Daud Beureu-eh akhirnya bersedia mundur dengan syarat diberlakukannya unsur-unsur
syariat Islam bagi masyarakat Aceh hingga pada 1960 Beureu-eh menyerah dan disambut
dengan pengumuman Konsepsi Pelaksanaan Unsur-Unsur Syariat Islam bagi Daerah
Istimewa Aceh. Daud Beureu-eh resmi mundur dan menyerah pada 9 Mei 1962 beserta
pasukan setianya yang di pimpin oleh Teungku Ilyas Leube.
2.4 DI/TII Sulawesi Selatan
Pemberontakan DI/TII di wilayah Sulawesi Selatan ini dipimpin oleh Abdul Kahar
Muzakar terjadi selama lima belas tahun antara tahun 1950-1965. Abdul Kahar Muzakar
sendiri adalah salah satu bagian dari tentara yang memperjuangkan wilayah Sulawesi Selatan
dari serangan Belanda.
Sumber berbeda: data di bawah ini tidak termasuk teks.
(** The exit status on its way to the parent. *)
Lemma wait_status q s1 :
  procs s1 !! i = Some p → proc_mem (ram_of s1) fl p (Some T) →
  wp (if negb (va =? 0) then p ← proc_slot i; in_ram (copyout (pagetable p) va (status_bytes q)) else mret (Some tt)) s1 (λ r s2,
    only_ram s1 s2 ∧ ∃ k, copied kernel_end (ram_of s1) T fl va (status_bytes q) k (ram_of s2) ∧
    match r with
    | Some _ => k = if decide (va = 0) then 0 else 4
    | None => va ≠ 0 ∧ 0 ≤ k < 4 ∧ user_leaf T PTE_W (va + k) = None
    end).
Proof.
  intros Hp1 [_ _ (Hpt & Hsp & _) _]. destruct (Z.eqb_spec va 0) as [->|Hne]; cbn [negb].
  - wp_steps. split; [apply only_ram_refl|]. exists 0. split; [|done]. split; [done|done| |done].
    intros perm a Ha. rewrite (option_fmap_ext _ id); [by rewrite option_fmap_id|]. intros x. by rewrite decide_False by lia.
  - wp_step. eapply wp_proc_slot; [done|]. rewrite Hpt. apply wp_ram.
    assert (length (status_bytes q) = 4%nat) as Hl by apply length_le_bytes.
    wp_call (copyout_spec kernel_end Hend_pos (ram_of s1) T fl (status_bytes q) va Hsp Hva); [rewrite Hl; done|apply le_bytes_ok|].
    intros r m (k & Hc & Hr). split; [apply (cp_held _ _ _ _ _ _ _ _ Hc)|]. intros s2 O <-. split; [done|]. exists k.
    split; [done|]. rewrite decide_False by done. rewrite Hl in Hr. destruct r; [lia|]. split_and!; [done|lia|lia|apply Hr].
Qed.

(** Child [c] is gone: its slot is free and clean, its pages are on the free list,
    its working directory has one reference less, and the parent finds the exit
    status where it asked for it. *)
Record reaped (c : nat) (q : Process) (oT : option ptree) (s' : kernel) (fl' : list Z) : Prop := {
  rp_state : s' = set_procs (<[c := Process_unused]> (procs s)) (set_k_fs (k_fs s') (set_k_ram (k_ram s') s));
  rp_fs : fs_of s' = drop_ref (cwd q) (fs_of s);
  rp_free : fl' ≡ₚ proc_pages q oT ++ fl;
  rp_bytes perm a : 0 ≤ a → ubyte (mem (k_ram s')) T perm a =
    (λ x, if decide (va ≠ 0 ∧ va ≤ a < va + 4) then status_bytes q !!! Z.to_nat (a - va) else x) <$> ubyte (mem (k_ram s)) T perm a;
  rp_frame x : x ∉ proc_pages q oT → ¬ owns_page T x → mem (k_ram s') !! x = mem (k_ram s) !! x;
  rp_mem : mem_ok (ram_of s') (procs s') (<[c := None]> Ts) fl';
  rp_pages : all_pages (procs s') (<[c := None]> Ts) ++ fl' ≡ₚ all_pages (procs s) Ts ++ fl;
}.

(** Writing to the parent's memory. *)
Lemma wait_copied s1 s2 src k :
  procs s1 = procs s → mem_ok (ram_of s1) (procs s) Ts fl → only_ram s1 s2 → copied kernel_end (ram_of s1) T fl va src k (ram_of s2) →
  mem_ok (ram_of s2) (procs s) Ts fl ∧ ∀ x, ¬ owns_page T x → mem (ram_of s2) !! x = mem (ram_of s1) !! x.
Proof.
  intros Hps Hm O [C1 C2 C3 C4].
  assert (∀ x, ¬ owns_page T x → mem (ram_of s2) !! x = mem (ram_of s1) !! x) as Hframe.
  { intros x Hx. apply C4. intros w e Hw Hu He. apply Hx. right. eauto. }
  split; [|done]. pose proof (mo_proc _ _ _ _ _ Hm i p _ Hp HT) as [P1 P2 (P3 & P4 & P5) P6].
  destruct (mem_ok_step kernel_end (ram_of s1) (procs s) Ts fl i p (Some T) (ram_of s2) p (Some T) fl) as [H _]; try done.
  - split; [apply C1|done|by split_and!|done].
  - intros x Hx. apply Hframe. rewrite (owned_frames T _ x P5). intros Ho. apply Hx.
    unfold proc_pages. cbn [from_option]. rewrite !elem_of_app. tauto.
  - by rewrite !list_insert_id in H.
Qed.

Lemma drop_ref_held h k f : set_held h (drop_ref k f) = drop_ref k (set_held h f).
Proof. unfold drop_ref. change (icache (set_held h f)) with (icache f). by destruct (icache f !! k). Qed.

Lemma wait_held : k_held s = [].
Proof. apply (fd_table _ (po_fds _ _ _ _ Hok)). Qed.

(** From the copied status and the freed process to the final state. *)
Lemma wait_reaped c q oT s1 s2 s3 fl' k :
  procs s !! c = Some q → Ts !! c = Some oT → i ≠ c → k = (if decide (va = 0) then 0 else 4) →
  s1 = set_held [LProc c; WAIT_LOCK] s → mem_ok (ram_of s1) (procs s) Ts fl →
  only_ram s1 s2 → copied kernel_end (ram_of s1) T fl va (status_bytes q) k (ram_of s2) →
  s3 = set_procs (<[c := Process_unused]> (procs s2)) (set_k_fs (k_fs s3) (set_k_ram (k_ram s3) s2)) →
  pages_freed kernel_end (ram_of s2) fl (proc_pages q oT) (ram_of s3) fl' → fs_of s3 = drop_ref (cwd q) (fs_of s2) →
  reaped c q oT (set_held [] s3) fl'.
Proof.
  intros Hq HTc Hic Hk E1 Hm1 O2 Hcp E3 [F1 F2 F3 F4] Hfs.
  assert (procs s1 = procs s) as Hps1 by (by rewrite E1). destruct (wait_copied s1 s2 _ _ Hps1 Hm1 O2 Hcp) as [Hm2 Hfr2].
  pose proof (mo_nodup _ _ _ _ _ Hm2) as Hnd.
  assert (∀ x, owns_page T x → x ∉ proc_pages q oT) as Hapart.
  { intros x Hx. pose proof (mo_proc _ _ _ _ _ Hm2 i p _ Hp HT) as [_ _ (_ & _ & Hps) _]. rewrite (owned_frames T _ x Hps) in Hx.
    apply NoDup_app in Hnd as (Hnd & _ & _). eapply (all_pages_apart _ _ i p (Some T)); try done.
    unfold proc_pages. cbn [from_option]. rewrite !elem_of_app. tauto. }
  assert (KMEM ∉ held (ram_of (set_held [] s3))) as Hkm by apply not_elem_of_nil.
  assert (procs s3 = <[c := Process_unused]> (procs s)) as Hps3 by (rewrite E3, O2; cbn; by rewrite Hps1).
  destruct (mem_ok_step kernel_end (ram_of s2) (procs s) Ts fl c q oT (ram_of s3) Process_unused None fl') as [Hm3 Hpg]; try done.
  { split; [done|by apply Forall_nil|done|apply F1]. }
  { intros x Hx. apply F4. rewrite not_elem_of_app in Hx. tauto. }
  split.
  - rewrite E3, O2, E1. unfold set_procs, set_k_fs, set_k_ram. cbn. by rewrite wait_held.
  - apply (f_equal (set_held [])) in Hfs. rewrite drop_ref_held in Hfs. unfold fs_of in *. rewrite wait_held.
    rewrite O2, E1 in Hfs. exact Hfs.
  - done.
  - intros perm a Ha. change (mem (k_ram (set_held [] s3))) with (mem (ram_of s3)).
    rewrite (ubyte_frame (mem (ram_of s2))) by (intros x Hx; apply F4, Hapart, Hx). rewrite (cp_bytes _ _ _ _ _ _ _ _ Hcp perm a Ha), E1.
    apply option_fmap_ext. intros x. rewrite Hk. destruct (decide (va = 0)) as [->|]; (destruct (decide _), (decide _); try done; lia).
  - intros x Hx Ho. change (mem (k_ram (set_held [] s3))) with (mem (ram_of s3)). rewrite F4, Hfr2 by done. by rewrite E1.
  - eapply mem_ok_same; [exact Hm3| |done|done|done]. change (procs (set_held [] s3)) with (procs s3). rewrite Hps3.
    reflexivity.
  - change (procs (set_held [] s3)) with (procs s3). by rewrite Hps3.
Qed.

Definition zombie_of (q : Process) : bool := bool_decide (parent q = Some i) && bool_decide (state q = Zombie).

(** The status address is bad: [WAIT_LOCK] stays taken. *)
Definition status_lost (s' : kernel) : Prop :=
  ∃ k, 0 ≤ k < 4 ∧ va ≠ 0 ∧ user_leaf T PTE_W (va + k) = None ∧ held s' = [WAIT_LOCK] ∧ procs s' = procs s.

Lemma wait_one_hit c q b :
  procs s !! c = Some q → zombie_of q = true →
  wp (wait_one kernel_end i va c b) (set_held [WAIT_LOCK] s) (λ r s',
    match r with
    | inl _ => False
    | inr v => v = as_isize (pid q) ∧ (∃ oT fl', Ts !! c = Some oT ∧ reaped c q oT s' fl') ∨ v = -1 ∧ status_lost s'
    end).
Proof.
  intros Hq Hz. apply andb_true_iff in Hz as [Hpar%bool_decide_eq_true Hz%bool_decide_eq_true].
  assert (i ≠ c) as Hic by (intros <-; by apply (po_parent _ _ _ _ Hok _ _ Hq)).
  destruct (mem_ok_at kernel_end _ _ _ _ _ _ (po_mem _ _ _ _ Hok) Hq) as (oT & HTc & _).
  unfold wait_one. wp_step. apply wp_acquire; [not_in|]. wp_step. eapply wp_proc_slot; [exact Hq|].
  rewrite decide_True, decide_True by done. set (s1 := set_held [LProc c; WAIT_LOCK] s).
  assert (mem_ok (ram_of s1) (procs s) Ts fl) as Hm1.
  { eapply mem_ok_same; [apply Hok|reflexivity|done|done|]. change (held (ram_of s1)) with [LProc c; WAIT_LOCK]. not_in. }
  wp_step. eapply wp_mono; [apply (wait_status q s1); [done|by eapply (mo_proc _ _ _ _ _ Hm1)]|].
  intros [[]|] s2 (O2 & k & Hcp & Hk).
  - destruct (wait_copied s1 s2 _ _ eq_refl Hm1 O2 Hcp) as [Hm2 _].
    assert (procs s2 = procs s ∧ held s2 = [LProc c; WAIT_LOCK] ∧ k_fs s2 = k_fs s) as (Hps2 & Hh2 & Hfs2) by (by rewrite O2).
    wp_call (freeproc_spec kernel_end Hend_pos s2 c q oT fl).
    { rewrite Hh2. by left. } { by rewrite Hps2. } { by eapply (po_zombie _ _ _ _ Hok). } { by eapply (mo_proc _ _ _ _ _ Hm2). }
    { rewrite Hfs2. eapply has_ref_ok; [apply Hok|eapply cwd_referred; [done|by rewrite Hz]|].
      pose proof (inode_refs_small s leak (cwd q) (po_fds _ _ _ _ Hok) Hleak). lia. }
    { rewrite Hh2. split; intros; not_in. }
    intros [] s3 (fl' & E3 & F3 & Hfs3). assert (held s3 = [LProc c; WAIT_LOCK]) as Hh3 by (by rewrite E3).
    wp_step. eapply (wp_release_in _ [] [WAIT_LOCK]); [done|not_in|]. wp_step.
    eapply (wp_release_in _ [] []); [done|not_in|]. wp_steps. left. split; [done|]. exists oT, fl'. split; [done|].
    by eapply (wait_reaped c q oT s1 s2 s3 fl' k).
  - destruct Hk as (Hne & Hk & Hnone). wp_step. eapply (wp_release_in _ [] [WAIT_LOCK]); [by rewrite O2|not_in|]. wp_steps.
    right. split; [done|]. exists k. split_and!; try done; lia || by rewrite O2.
Qed.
Dalam mempertahankan perjuangannya Abdul Kahar Muzakar
menjadi salah satu pelopor berdirinya KGSS atau Kesatuan Geriliya Sulawesi Selatan yang
mana organisasi militer ini merupakan gabungan dari organisasi geriliyah yang ada di
wilayah Sulawesi Selatan. Pembentukan KGSS ini dilakukan di Maros melalui sebuah
konferensi namun harus dibubarkan karena sebuah konflik yang menyebabkan kekecewaan
dari Abdul Kahar Muzakar sehingga beliau tergabung kedalam DI/TII pada tanggal 7
Agustus 1953.7 Terbentuknya DI/TII Sulawesi Selatan pada awalnya disebabkan kerena
kekecewaan Abdul Kahar Muzakar terhadap pemerintah negara kerena ditolaknya sejumlah
anggota KGSS sebagai bagian dari APRI.
Selama menjadi bagi dari DI/TII Kahar Muzakar melakukan pemberontakan kepada
negara Indonesia. Kahar Muzakar menganggap bahwa pemerintah pusat mengabaikan kerja
keras mereka sebagai bagian dari tentara yang mempertahankan kemerdekaan Indonesia.
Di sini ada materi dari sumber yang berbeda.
(* ===== verification/ExecSpec.v ===== *)
(** * Replacing a program (src/src/proc.rs: exec_from_inode)

    [exec] builds the new address space beside the old one, hands it the
    arguments, and only then gives the old pages back.  When anything fails the
    process goes on as if nothing had happened. *)

From stdpp Require Import gmultiset.
From S2P Require Import Prelude Spinlock FsBase Bcache Balloc Bmap Inode Icache Kalloc Vm PageTable UserMem Space Argv Kernel Sched File Proc ProcMem Exec Descr Exit Fork Loader Lifecycle.

(** ** What the new program sees *)

(** The byte at [a] of the image, for an access with [perm]. *)
Definition image_byte (elf : list u8) (perm a : Z) : option u8 :=
  if Z.land (image_flags (elf_image elf) (a / PGSIZE)) perm =? perm
  then image_data (elf_image elf) (a / PGSIZE) !! Z.to_nat (a mod PGSIZE) else None.

(** The trapframe: argument count and vector, entry point, stack pointer. *)
Definition exec_trapframe (argc va entry sp : u64) (d : list u8) : list u8 :=
  splice 48 (le_bytes 8 sp) (splice 24 (le_bytes 8 entry) (splice 120 (le_bytes 8 va) (splice 112 (le_bytes 8 argc) d))).

Lemma exec_trapframe_ok argc va entry sp d : page_ok d → page_ok (exec_trapframe argc va entry sp d).
Proof. intros Hd. unfold exec_trapframe. repeat (apply store64_page_ok; [|lia]). done. Qed.

Lemma vpn_div a : vpn a = a / PGSIZE.
Proof. done. Qed.

Section exec.
Context (kernel_end : usize) (Hend_pos : 0 < kernel_end).
Context (trampoline_start : usize) (Htramp : trampoline_start mod PGSIZE = 0) (Htramp0 : 0 ≤ trampoline_start < PHYSTOP).

Local Abbreviation space_ok := (space_ok kernel_end).
Local Abbreviation ram_page := (ram_page kernel_end).

(** User code sees a page with the flags and bytes it was mapped with. *)
Lemma leaf_byte m T p f d perm a :
  L T !! (a / PGSIZE) = Some (leaf_bits p f) → ram_page p → m !! p = Some d → uflags f → rwx perm → 0 ≤ a < MAXVA →
  ubyte m T perm a = if Z.land f perm =? perm then d !! Z.to_nat (a mod PGSIZE) else None.
Proof.
  intros HL Hp Hd Hf Hperm Ha. pose proof (ram_page_addr kernel_end Hend_pos p Hp) as Hpa.
  destruct (user_entry p f Hpa Hf) as [Hu Hpp]. unfold ubyte, user_leaf. rewrite (proj2 (Z.leb_gt _ _)), vpn_div, HL by lia.
  cbn [mbind option_bind]. rewrite Hu, (rwx_leaf p f perm Hpa (proj1 Hf) Hperm). cbn [andb].
  destruct (_ =? perm); [|done]. cbn [mbind option_bind]. by rewrite Hpp, Hd.
Qed.

Lemma loaded_seen elf m0 T0 fl0 m T fl perm a :
  loaded kernel_end elf m0 T0 fl0 m T fl → (∀ w, uflags (image_flags (elf_image elf) w)) → laid_pages (segments elf) ≤ STACK_VPN →
  rwx perm → 0 ≤ a < image_size elf → ubyte (mem m) T perm a = image_byte elf perm a.
Proof.
  intros Hld Hfl Hsm Hperm Ha. unfold image_size in Ha.
  assert (0 ≤ a / PGSIZE < laid_pages (segments elf)) as Hw
    by (split; [apply Z.div_pos; mem_lia|apply Z.div_lt_upper_bound; mem_lia]).
  destruct (ld_image _ _ _ _ _ _ _ _ Hld _ Hw) as (p & HL & Hp & Hd).
  rewrite (leaf_byte _ _ _ _ _ _ _ HL Hp Hd (Hfl _) Hperm) by vpn_lia. done.
Qed.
Konflik ini semakin meluas dengan memakan banyak korban bakan dari warga sipil dalam
hal ini kedua belah pihak menjadi faktor bagaimana seorang warga sipil harus terbunuh. 8

6
Ali Basyah Talsya, Sejarah dan Dokumen-dokumen Pemberontakan di Aceh, (Jakarta: Kusuma, n.d),
hlm. 66.
7
Nur Aisyah, Patahhuddin dan H. M. Rasyid Ridha, Barakah: Basis pertahanan DI/TII di Sulawesi
Selatan (1953-1965), Jurnal Pattingalloang, Vol. 5, No. 2, 2018. hlm 50.
8
Sahajuddin, Abdul Hafid, dan Rosdiana Hafid. “Gerakan DI/TII di Sulawesi Selatan dalam Kajian
Sumber Sejarah Lisan 1950-1965”. Jurnal Seminar Series in Humanitis and Social Sciences, No. 1,
2019, hlm 59.

6
Terbunuhnya warga sipil ini terjadi karena kecurigaan satu sama lain yang mana ada satu
orang yang dianggap sebagai golongan tertentu. Selain itu deklarasi sebagai negara islam
juga menjadi alasan kenapa pemberontakan ini harus segerah diatasi. Berbicara mengenai
kenapa negara islam ini menjadi alasan pemberontakan adalah perubahan pada sila pertama
di pancasila. Menurut Kahar Muzakar perubahan sila pertama ini menyebabkan berbagai
ideologis masuk ke Indonesia selain itu dengan tetap menggunakan sila pertama mungkin
saja tidak akan ada pemberontakan yang dilakukan atas nama agama. 9 Pemberontakan yang
dilakukan oleh DI/TII di Sulawesi Selatan ini terjadi selama lima belas tahun. Dalam upaya
pemerintah untuk menumpas gerakan DI/TII ini ternyata tidak mudah karena pasukan yang
dikirim ke Sulawesi Selatan mengalami kesulitan dengan medan yang dihadapi. Namun
pasukan militer Indonesia berhasil menumpas gerakan DI/TII Sulawesi Selatan dengan
terbunuhnya Abdul Kahar Muzakar pada tanggal 3 Februari 1965.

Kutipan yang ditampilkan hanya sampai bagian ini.